EDITORIAL
Jangan Sekadar Pindahkan Napi
SABTU (11/3) lalu, Kanwil Kementerian Hukum dan HAM Provinsi Jambi, memindahkan 80 narapidana di Lapas Klas IIA Jambi ke Lapas Muara Sabak.
SABTU (11/3) lalu, Kanwil Kementerian Hukum dan HAM Provinsi Jambi, memindahkan 80 narapidana di Lapas Klas IIA Jambi ke Lapas Muara Sabak, Kabupaten Tanjung Jabung Timur. Tak dapat dimungkiri, pemindahan itu buntut merupakan kerusuhan di Lapas Klas IIA Jambi Rabu (1/3) lalu.

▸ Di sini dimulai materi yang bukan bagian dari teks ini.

(* ===== verification/FirewallExample.v ===== *)
(** * A platform that satisfies the laws, and the firewall run on it

    A small engine kept in a map, in which every call succeeds, and an
    arbitration that takes the heaviest filter: the hypotheses of the theorems
    on the firewall can be met, and concrete traffic gets its verdict. *)

From S2P Require Import Prelude GoStrings Netip Effects Firewall FirewallTheorems KillSwitch.
Import Firewall.
Local Open Scope Z_scope.

Record simWorld : Type := mkSim { sim_next : positive; sim_sessions : gmap Z sessionState }.

Definition noSession : sessionState := mkSessionState false [] None.
Definition simEngine (w : simWorld) (h : handle) : sessionState := default noSession (sim_sessions w !! h).
Definition simSet (w : simWorld) (h : handle) (s : sessionState) : simWorld :=
  mkSim (Pos.succ (sim_next w)) (<[h := s]> (sim_sessions w)).

Definition simFilterAdd (h : handle) (f : wtFwpmFilter0) : M simWorld unit :=
  fun w => let s := simEngine w h in
  match ss_txn s with
  | Some l => (Ok tt, simSet w h (mkSessionState (ss_dynamic s) (ss_filters s) (Some (l ++ [f]))))
  | None => (Err (ErrCode 1), w)
  end.

Definition simCommit (h : handle) : M simWorld unit :=
  fun w => let s := simEngine w h in
  match ss_txn s with
  | Some l => (Ok tt, simSet w h (mkSessionState (ss_dynamic s) (ss_filters s ++ l) None))
  | None => (Err (ErrCode 1), w)
  end.

Definition serviceGroup : SIDAndAttributes := mkGroup (mkSID true 5 [80; 1; 2; 3; 4; 5]) 14.

#[export] Instance simWFP : WFP simWorld := {|
  UTF16PtrFromString s := Ok (map code s);
  os_Executable := Ok (str "wireguard.exe");
  fwpmGetAppIdFromFileName0 p := Ok (map chr p);
  OpenProcessToken := Ok 1;
  GetTokenGroups _ := Ok [serviceGroup];
  ACLFromEntries _ := Ok (str "acl");
  NewSecurityDescriptor := Ok (str "sd");
  SetDACL sd acl := Ok (sd ++ acl);
  ToSelfRelative sd := Ok sd;
  GenerateGUID w := (Ok (Zpos (sim_next w)), mkSim (Pos.succ (sim_next w)) (sim_sessions w));
  fwpmEngineOpen0 s w :=
    (Ok (Zpos (sim_next w)), simSet w (Zpos (sim_next w)) (mkSessionState (s_flags s =? cFWPM_SESSION_FLAG_DYNAMIC) [] None));
  fwpmEngineClose0 h w := simSet w h (mkSessionState true [] None);
  fwpmTransactionBegin0 h w :=
    (Ok tt, simSet w h (mkSessionState (ss_dynamic (simEngine w h)) (ss_filters (simEngine w h)) (Some [])));
  fwpmTransactionCommit0 := simCommit;
  fwpmTransactionAbort0 h w :=
    simSet w h (mkSessionState (ss_dynamic (simEngine w h)) (ss_filters (simEngine w h)) None);
  fwpmProviderAdd0 _ _ w := (Ok tt, w);
  fwpmSubLayerAdd0 _ _ w := (Ok tt, w);
  fwpmFilterAdd0 := simFilterAdd
|}.

Lemma simSet_updated w h s : updated (simEngine w) (simEngine (simSet w h s)) h s.
Proof.
  unfold simEngine, simSet. cbn. split; [by rewrite lookup_insert_eq|].
  intros h' Hh. by rewrite lookup_insert_ne.
Qed.

#[export, refine] Instance simLaws : WFPLaws simWorld := {| engine := simEngine |}.
Proof.
  - by intros w r w' [= <- <-] h.
  - by intros h p w r w' [= <- <-] h'.
  - by intros h p w r w' [= <- <-] h'.
  - intros s w h w' [= <- <-]. split; [done | apply simSet_updated].
  - done.
  - intros h w _. apply simSet_updated.
  - intros h w w' [= <-]. apply simSet_updated.
  - done.
  - intros h f w w' l Hl. cbn. unfold simFilterAdd. rewrite Hl. intros [= <-]. apply simSet_updated.
  - intros h f w e w'. cbn. unfold simFilterAdd. by destruct (ss_txn _); intros [= <- <-].
  - intros h w w' l Hl. cbn. unfold simCommit. rewrite Hl. intros [= <-]. apply simSet_updated.
  - intros h w e w'. cbn. unfold simCommit. by destruct (ss_txn _); intros [= <- <-].
  - intros h w. apply simSet_updated.
Defined.

(** Traffic as the values of the fields the conditions name. *)
Record packet : Type := mkPacket {
  pk_app : gostring; pk_user : gostring; pk_loopback : bool; pk_luid : Z; pk_protocol : Z;
  pk_localPort : Z; pk_remotePort : Z; pk_remote : conditionValue; pk_local : conditionValue
}.

Definition inMask (value mask : conditionValue) : bool :=
  match value, mask with
  | cFWP_BYTE_ARRAY16_TYPE a, cFWP_V6_ADDR_MASK m p => Z.shiftr a (128 - p) =? Z.shiftr m (128 - p)
  | _, _ => bool_decide (value = mask)
  end.

#[export] Instance packetTraffic : Traffic packet := {|
  holds p c :=
    let k := fieldKey c in let v := conditionValue0 c in
    if k =? cFWPM_CONDITION_ALE_APP_ID then bool_decide (v = cFWP_BYTE_BLOB_TYPE (pk_app p))
    else if k =? cFWPM_CONDITION_ALE_USER_ID then bool_decide (v = cFWP_SECURITY_DESCRIPTOR_TYPE (pk_user p))
    else if k =? cFWPM_CONDITION_FLAGS then pk_loopback p
    else if k =? cFWPM_CONDITION_IP_LOCAL_INTERFACE then bool_decide (v = cFWP_UINT64 (pk_luid p))
    else if k =? cFWPM_CONDITION_IP_PROTOCOL then bool_decide (v = cFWP_UINT8 (pk_protocol p))
    else if k =? cFWPM_CONDITION_IP_LOCAL_PORT then bool_decide (v = cFWP_UINT16 (pk_localPort p))
    else if k =? cFWPM_CONDITION_IP_REMOTE_PORT then bool_decide (v = cFWP_UINT16 (pk_remotePort p))
    else if k =? cFWPM_CONDITION_IP_REMOTE_ADDRESS then inMask (pk_remote p) v
    else if k =? cFWPM_CONDITION_IP_LOCAL_ADDRESS then inMask (pk_local p) v
    else false
|}.

(** The first of the heaviest filters of a list. *)
Fixpoint heaviestFilter (fs : list wtFwpmFilter0) : option wtFwpmFilter0 :=
  match fs with
  | [] => None
  | f :: fs' => match heaviestFilter fs' with
                | None => Some f
                | Some g => Some (if f_weight g <=? f_weight f then f else g)
                end
  end.

Lemma heaviestFilter_spec fs g :
  heaviestFilter fs = Some g -> In g fs /\ forall f, In f fs -> f_weight f <= f_weight g.
Proof.
  revert g. induction fs as [|f fs IH]; intros g; cbn; [done|].
  destruct (heaviestFilter fs) as [h|] eqn:E; intros [= <-].
  - destruct (IH h eq_refl) as [Hin Hle]. case_match eqn:El; rewrite ?Z.leb_le, ?Z.leb_gt in El.
    + split; [by left|]. intros x [<-|Hx]; [lia|]. specialize (Hle x Hx). lia.
    + split; [by right|]. intros x [<-|Hx]; [lia | auto].
  - assert (fs = []) as -> by (destruct fs as [|f' fs']; [done|]; cbn in E; by destruct (heaviestFilter fs')).
    split; [by left|]. intros x [<-|[]]. lia.
Qed.

#[export, refine] Instance packetArbitration : Arbitration packet := {|
  verdict fs sub layer tr := f_action <$> heaviestFilter (candidates fs sub layer tr)
|}.
Proof.
  - intros fs sub layer tr ->. done.
  - intros fs sub layer tr f Hf Hmax.
    destruct (heaviestFilter (candidates fs sub layer tr)) as [g|] eqn:E.
    + apply heaviestFilter_spec in E as [Hg Hle]. cbn. f_equal. specialize (Hle f Hf).
      destruct (Hmax g Hg) as [|[_ ->]]; [lia | done].
    + exfalso. destruct (candidates fs sub layer tr) as [|h l]; [done|]. cbn in E.
      by destruct (heaviestFilter l).
Defined.

Definition initialFirewall : firewall (W:=simWorld) := mkFirewall (mkSim 1 ∅) 0.
Definition dnsServers : list Addr := [Addr4 0x0a000001].
Definition enabled : firewall (W:=simWorld) := snd (EnableFirewall 77 false dnsServers initialFirewall).
Definition unrestricted : firewall (W:=simWorld) := snd (EnableFirewall 77 true [] initialFirewall).

(** A DNS query to 8.8.8.8 through the tunnel. *)
Definition strayQuery : packet :=
  mkPacket (str "x") (str "y") false 77 17 5000 53 (cFWP_UINT32 0x08080808) (cFWP_UINT32 1).

Lemma enabled_ok : EnableFirewall 77 false dnsServers initialFirewall = (Ok tt, enabled).
Proof. vm_compute. reflexivity. Qed.

Lemma kill_switch_witness :
  exists sub, verdict (ss_filters (engine (fw_world enabled) (wfpSession enabled))) sub cFWPM_LAYER_ALE_AUTH_CONNECT_V4 strayQuery
              = Some cFWP_ACTION_BLOCK.
Proof.
  destruct (kill_switch 77 dnsServers initialFirewall enabled cFWPM_LAYER_ALE_AUTH_CONNECT_V4 strayQuery)
    as (sub & appID & sd & Ha & Hd & Hv);
    [reflexivity | exact enabled_ok | left |].
  exists sub. rewrite Hv. vm_compute in Ha, Hd. injection Ha as <-. injection Hd as <-. vm_compute. reflexivity.
Defined.

Lemma EnableFirewall_atomic_witness :
  wfpSession enabled <> 0 /\ length (ss_filters (engine (fw_world enabled) (wfpSession enabled))) = 33%nat.
Proof.
  pose proof (EnableFirewall_atomic 77 false dnsServers initialFirewall (Ok tt) enabled eq_refl enabled_ok)
    as (Hs & (bo & appID & sd & _ & _ & Hr) & _).
  split; [exact Hs|]. rewrite <- (length_map erase), Hr. reflexivity.
Defined.

Lemma firewall_invariant_witness : fwInv (DisableFirewall enabled) /\ wfpSession (DisableFirewall enabled) = 0.
Proof.
  split; [|reflexivity].
  apply (firewall_invariant initialFirewall (DisableFirewall enabled)); [reflexivity | |].
  - intros h. cbn. unfold simEngine, initialFirewall. cbn. rewrite lookup_empty. reflexivity.
  - apply (rtc_l _ _ enabled); [|apply rtc_once; constructor].
    exact (step_enable initialFirewall 77 false dnsServers).
Defined.

Lemma unrestricted_never_blocks_witness :
  exists sub, verdict (ss_filters (engine (fw_world unrestricted) (wfpSession unrestricted))) sub
                cFWPM_LAYER_ALE_AUTH_CONNECT_V4 strayQuery = None.
Proof.
  destruct (unrestricted_never_blocks 77 [] initialFirewall unrestricted cFWPM_LAYER_ALE_AUTH_CONNECT_V4 strayQuery)
    as (sub & appID & sd & Ha & Hd & Hv);
    [reflexivity | vm_compute; reflexivity | left |].
  exists sub. rewrite Hv. vm_compute in Ha, Hd. injection Ha as <-. injection Hd as <-. vm_compute. reflexivity.
Defined.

Opini publik akan sulit dilepaskan dua hal tersebut mempunyai hukum sebab akibat. Terlebih sebelumnya telah ada pernyataan bahwa akan ada pemindahan sejumlah napi. Awalnya diwacanakan ke lapas yang ada di Provinsi Sumatera Selatan.
Namun nyatanya, Kakanwil Kemenkum HAM Jambi, Bambang Palasara mengatakan pemindahan itu akibat dari over kapasitas. Tidak terkait kericuhan dan pembakaran yang terjadi beberapa waktu lalu.
Apapun itu, yang jelas satu langkah telah dilakukan. Sedikit mengurangi kesesakan di dalam Lapas Klas IIA Jambi. Karena memang, lapas di Jalan Pattimura, Kota Jambi itu penghuninya mencapai 3 kali lipat lebih dari daya tampung seharusnya.
Perlu dicermati, dari 80 yang dipindah 60 orang diantaranya adalah warga yang terlibat dalam kasus narkoba. Sedangkan 20 orang merupakan warga binaan wanita yang dipindah ke Lapas Anak, Muara Bulian.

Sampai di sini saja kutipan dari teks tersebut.